Riyan seperti berbisik. Raisa mendekatkan daun telinganya ke mulut Riyan. Agar suara Riyan dapat ia dengarkan. Di balik oksigen yang menempel di hidungnya. Riyan berusaha berbicara.
"Ra.. Rai.. hhhh.. Ra.. Raisa.. " desis Riyan sangat lemah.
"Iya, Ian. Kamu mau bicara apa? Lebih baik kamu sekarang harua tenang, ya. Kamu pasti akan baik-baik aja," Raisa menggenggam tangan Riyan yang mendingin. Tangan Riyan dingin seperti es.
"Ra... Rai.. hhhhh.. Rai.. to.. tolong selametin aku.. hhhh tolong aku... hhhh.. Aku... aku.. ga mau.. hhh.. ga mau matin sekarang... hhhh.. tolong aku, Raisa..." bisiknya dalam sesaknya. Tapi Raisa berhasil mendengar permintaan Riyan.
"Iya, Ia . Aku akan berusaha semaksimal mungkin buat nyelametin kamu," ucap Raisa berusaha untui tetap tenang di hadapan Riyan yang lemah. Riyan tersenyum, lalu pingsan.
"Riyan! Riyan!" teriak Raisa sambil mengguncang-guncangkan tubuh Riyan. "Mah, Riyan pingsan lagi," lapor Raisa pada dokter Rina yang sedang konsen menyetir.
"Tenang Rai! Kamu harus tenang, kamu jangan panik, Rai. Perhatikan saja detak jantungnya. Jangan sampai kecolongan. Bentar lagi kita sampai di rumah sakit," perintah dokter Riyan.
Akses dari apotek klinik Medical Sehat. Ke rumah sakit memang sedikit jauh. Butuh waktu tiga puluh menit sampai empat puluh menit, untuk sampai di rumah sakit. Pantas saja apotek klinik Medical Sehat sangat di banjiri pasien. Ya, karena akses ke rumah sakit saja sulit untuk di jangkau. Jadi pertolongan pertama mereka. Pasti langsung ke apotek klinik Medical Sehat.

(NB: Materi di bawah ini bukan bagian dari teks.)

(** * Industrial monitor dashboard: alert evaluation, state store,
      connection-mode selector and push-transport reconnect policy

    Shallow embedding of
      - state/store.js                       (module [Store])
      - modules/alerts/alert-manager.js      (module [AlertManager])
      - modules/dashboard/realtime-monitor.js (module [RealtimeMonitor])
      - services/websocket-service.js        (module [WebSocketService])

    Conventions of the embedding.
      - A JavaScript number is the rational it denotes ([Q]); comparisons,
        subtraction, [Math.abs] and the product [normalMax * 0.02] are the
        exact ones.
      - [new Date()] and [crypto.randomUUID()] are inputs: every operation
        that reads the clock or draws an identifier receives them as
        arguments.  A timestamp is the number of milliseconds since the
        epoch ([toISOString] renders it injectively).
      - A [Map] whose iteration order is observed (the active alerts, walked
        by [values()]) is an association list in insertion order; a [Map]
        that is only read and written by key is a [gmap].
      - A plain object that is spread and merged ([{...a, ...b}]) is a
        [gmap] from field names to values, and the spread is the
        left-biased union with the later operand on the left.
      - DOM rendering, logging and sound have no effect on the modelled
        state and are left out. *)

From Stdlib Require Import QArith Qabs Qround Qpower.
From stdpp Require Import base option list strings gmap fin_maps pretty.

Local Open Scope string_scope.
Local Open Scope list_scope.

(** ** JavaScript values *)

Module Js.

Definition Timestamp := Z.
Bind Scope Z_scope with Timestamp.

(** Values stored in plain objects. [VTime t] is the ISO string of the
    instant [t]. *)
Inductive Val :=
| VUndefined
| VNull
| VBool (b : bool)
| VNum (q : Q)
| VStr (s : string)
| VTime (t : Timestamp).

Abbreviation Obj := (gmap string Val).

(** [{...a, ...b}]: fields of [b] win. *)
Definition spread (a b : Obj) : Obj := b ∪ a.

(** [o.f]: reading an absent field gives [undefined]. *)
Definition field (o : Obj) (f : string) : Val := default VUndefined (o !! f).

(** ToBoolean. *)
Definition truthy (v : Val) : bool :=
  match v with
  | VUndefined | VNull => false
  | VBool b => b
  | VNum q => negb (Qeq_bool q 0)
  | VStr s => negb (String.eqb s "")
  | VTime _ => true
  end.

Definition Qltb (x y : Q) : bool := negb (Qle_bool y x).

(** [Number.prototype.toFixed(1)] on the exact value: the sign is split
    off, [n] is the integer closest to [10 * |x|] (the larger one on a
    tie) and is printed with one digit after the point.  (Values of
    magnitude [1e21] and more, which JavaScript prints in exponent
    notation, are printed in full here.) *)
Definition toFixed1 (x : Q) : string :=
  let neg := Qltb x 0 in
  let n := Z.to_N (Qfloor (Qabs x * 10 + (1 # 2))%Q) in
  (if neg then "-" else "") +:+
  pretty (n / 10)%N +:+ "." +:+ pretty (n mod 10)%N.

End Js.


(** ** state/store.js *)

Module Store.
Import Js.

(** [state.alerts.active] and [state.alerts.history] hold references to
    the same alert objects: [addAlert] pushes one object onto both arrays
    and [resolveAlert] later writes into it.  The objects therefore live
    in [alert_objects] (a reference is an index, allocation never reuses
    one) and the two arrays hold references. *)
Record State := mkState {
  motors : gmap string Obj;
  kpis : Obj;
  alert_objects : list Obj;
  alerts_active : list nat;
  alerts_history : list nat;
  systemStatus : Val;
  connection : Obj
}.

Definition initialMotor : Obj :=
  {[ "temperature" := VNum 0; "oil_pressure" := VNum 0;
     "clutch_pressure" := VNum 0; "status" := VStr "normal" ]}.

(** The state built by the constructor (and again by [reset]). *)
Definition initialState : State :=
  {| motors := {[ "motor1" := initialMotor; "motor2" := initialMotor ]};
     kpis := {[ "efficiency" := VStr "0%"; "uptime" := VStr "100%";
                "activeAlerts" := VNum 0 ]};
     alert_objects := [];
     alerts_active := [];
     alerts_history := [];
     systemStatus := VStr "connecting";
     connection := {[ "mode" := VStr "websocket"; "lastUpdate" := VNull ]} |}.

Definition set_motors (f : gmap string Obj -> gmap string Obj) (s : State) :=
  mkState (f (motors s)) (kpis s) (alert_objects s) (alerts_active s)
          (alerts_history s) (systemStatus s) (connection s).
Definition set_kpis (f : Obj -> Obj) (s : State) :=
  mkState (motors s) (f (kpis s)) (alert_objects s) (alerts_active s)
          (alerts_history s) (systemStatus s) (connection s).
Definition set_systemStatus (v : Val) (s : State) :=
  mkState (motors s) (kpis s) (alert_objects s) (alerts_active s)
          (alerts_history s) v (connection s).
Definition set_connection (f : Obj -> Obj) (s : State) :=
  mkState (motors s) (kpis s) (alert_objects s) (alerts_active s)
          (alerts_history s) (systemStatus s) (f (connection s)).
Definition set_alerts (objs : list Obj) (act hist : list nat) (s : State) :=
  mkState (motors s) (kpis s) objs act hist (systemStatus s) (connection s).

(** [updateState(section, data)] is dynamically typed; the repository
    calls it at two shapes, which are the two entry points here. The
    subscriber callbacks run by [_notify] and [_emitEvent] are wrapped in
    [try]/[catch] there and are not part of this state. *)

(** The sections that hold a flat object. *)
Inductive ObjectSection := Connection | Kpis.

(** [updateState('connection' | 'kpis', {...})]: the data is merged over
    the object of the section. *)
Definition updateState (section : ObjectSection) (data : Obj) (s : State) : State :=
  match section with
  | Connection => set_connection (fun old => spread old data) s
  | Kpis => set_kpis (fun old => spread old data) s
  end.

(** [updateState('systemStatus', v)]: the section holds a string, which is
    replaced (unless the current one is falsy, the guard at the top). *)
Definition updateSystemStatus (data : Val) (s : State) : State :=
  if negb (truthy (systemStatus s)) then s
  else set_systemStatus data s.

(** [updateMotor(motorId, data)]. *)
Definition updateMotor (motorId : string) (data : Obj) (now : Timestamp)
    (s : State) : State :=
  match motors s !! motorId with
  | None => s
  | Some old =>
      set_motors
        (fun m => <[ motorId := <[ "lastUpdate" := VTime now ]> (spread old data) ]> m)
        s
  end.

(** [Array.prototype.pop] after an [unshift], when the bound is passed. *)
Definition bounded_unshift {A} (bound : nat) (x : A) (l : list A) : list A :=
  let l' := x :: l in
  if (bound <? length l')%nat then removelast l' else l'.

(** [addAlert(alert)], with the identifier and the clock reading it
    draws. *)
Definition addAlert (alert : Obj) (uuid : string) (now : Timestamp)
    (s : State) : State :=
  let newAlert : Obj :=
    <[ "resolved" := VBool false ]>
      (<[ "timestamp" := VTime now ]>
         (<[ "id" := VStr uuid ]> alert)) in
  let ref := length (alert_objects s) in
  let active' := alerts_active s ++ [ref] in
  let history' := bounded_unshift 100 ref (alerts_history s) in
  set_kpis (fun k => <[ "activeAlerts" := VNum (inject_Z (Z.of_nat (length active'))) ]> k)
    (set_alerts (alert_objects s ++ [newAlert]) active' history' s).

Definition has_id (objs : list Obj) (alertId : string) (ref : nat) : bool :=
  match objs !! ref with
  | Some o => match field o "id" with
              | VStr i => String.eqb i alertId
              | _ => false
              end
  | None => false
  end.

(** [findIndex]: position of the first element satisfying [p]. *)
Fixpoint findIndex {A} (p : A -> bool) (l : list A) : option nat :=
  match l with
  | [] => None
  | x :: l' => if p x then Some 0 else S <$> findIndex p l'
  end.

(** [resolveAlert(alertId)] for a string identifier. *)
Definition resolveAlert (alertId : string) (now : Timestamp) (s : State) : State :=
  match findIndex (has_id (alert_objects s) alertId) (alerts_active s) with
  | None => s
  | Some alertIndex =>
      match alerts_active s !! alertIndex with
      | None => s
      | Some ref =>
          let objs' :=
            alter (fun o => <[ "resolvedAt" := VTime now ]>
                              (<[ "resolved" := VBool true ]> o))
                  ref (alert_objects s) in
          let active' := delete alertIndex (alerts_active s) in
          set_kpis (fun k => <[ "activeAlerts" := VNum (inject_Z (Z.of_nat (length active'))) ]> k)
            (set_alerts objs' active' (alerts_history s) s)
      end
  end.

Definition clearAlerts (s : State) : State :=
  set_kpis (fun k => <[ "activeAlerts" := VNum 0 ]> k)
    (set_alerts (alert_objects s) [] (alerts_history s) s).

(** [getActiveAlerts()]: the objects currently referenced by the active
    array. *)
Definition getActiveAlerts (s : State) : list Obj :=
  omap (fun r => alert_objects s !! r) (alerts_active s).


End Store.

(** ** modules/alerts/alert-manager.js *)

Module AlertManager.
Import Js.

Inductive Severity := Critical | Warning | Normal.

#[global] Instance Severity_eq_dec : EqDecision Severity.
Proof. solve_decision. Defined.

Definition severity_name (s : Severity) : string :=
  match s with
  | Critical => "critical"
  | Warning => "warning"
  | Normal => "normal"
  end.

Riyan, kamu bertahan. Kamu pasti kuat, Ian. Perjuangan kamu engga boleh berhenti sampai di sini. Aku janji akan membantu kamu buat sembuh dari penyakit kamu, Ian. Kamu harus liat adik kamu Aliya, dia masih membutuhkan kamu. Aku yakin kamu kuat. Kamu harus bertahan Riyan. Kamu pasti bisa melawati ini semua. Kamu pasti kuat Riyan. Ayo, Ian! Kamu engga boleh nyerah, gumam Raisa dalam hati.
Raisa terus megenggan tangan Riyan dengan erat. Sambil sesekali ia memeriksa Riyan. Raisa tidak boleh lengah. Raisa harus terus memantau kondisi Riyan. Jantung Riyan harus tetap berdetak. Jika berhenti lagi. Maka Raisa harus melakukan CPR atau RJP lagi pada Riyan. Sebetunya apa yang terjadi? Seningga membuat Riyan sampai kena serangan jantung seperti ini. Pasti ada pemicunya. Raisa terus memikirkan hal itu dalam benaknya.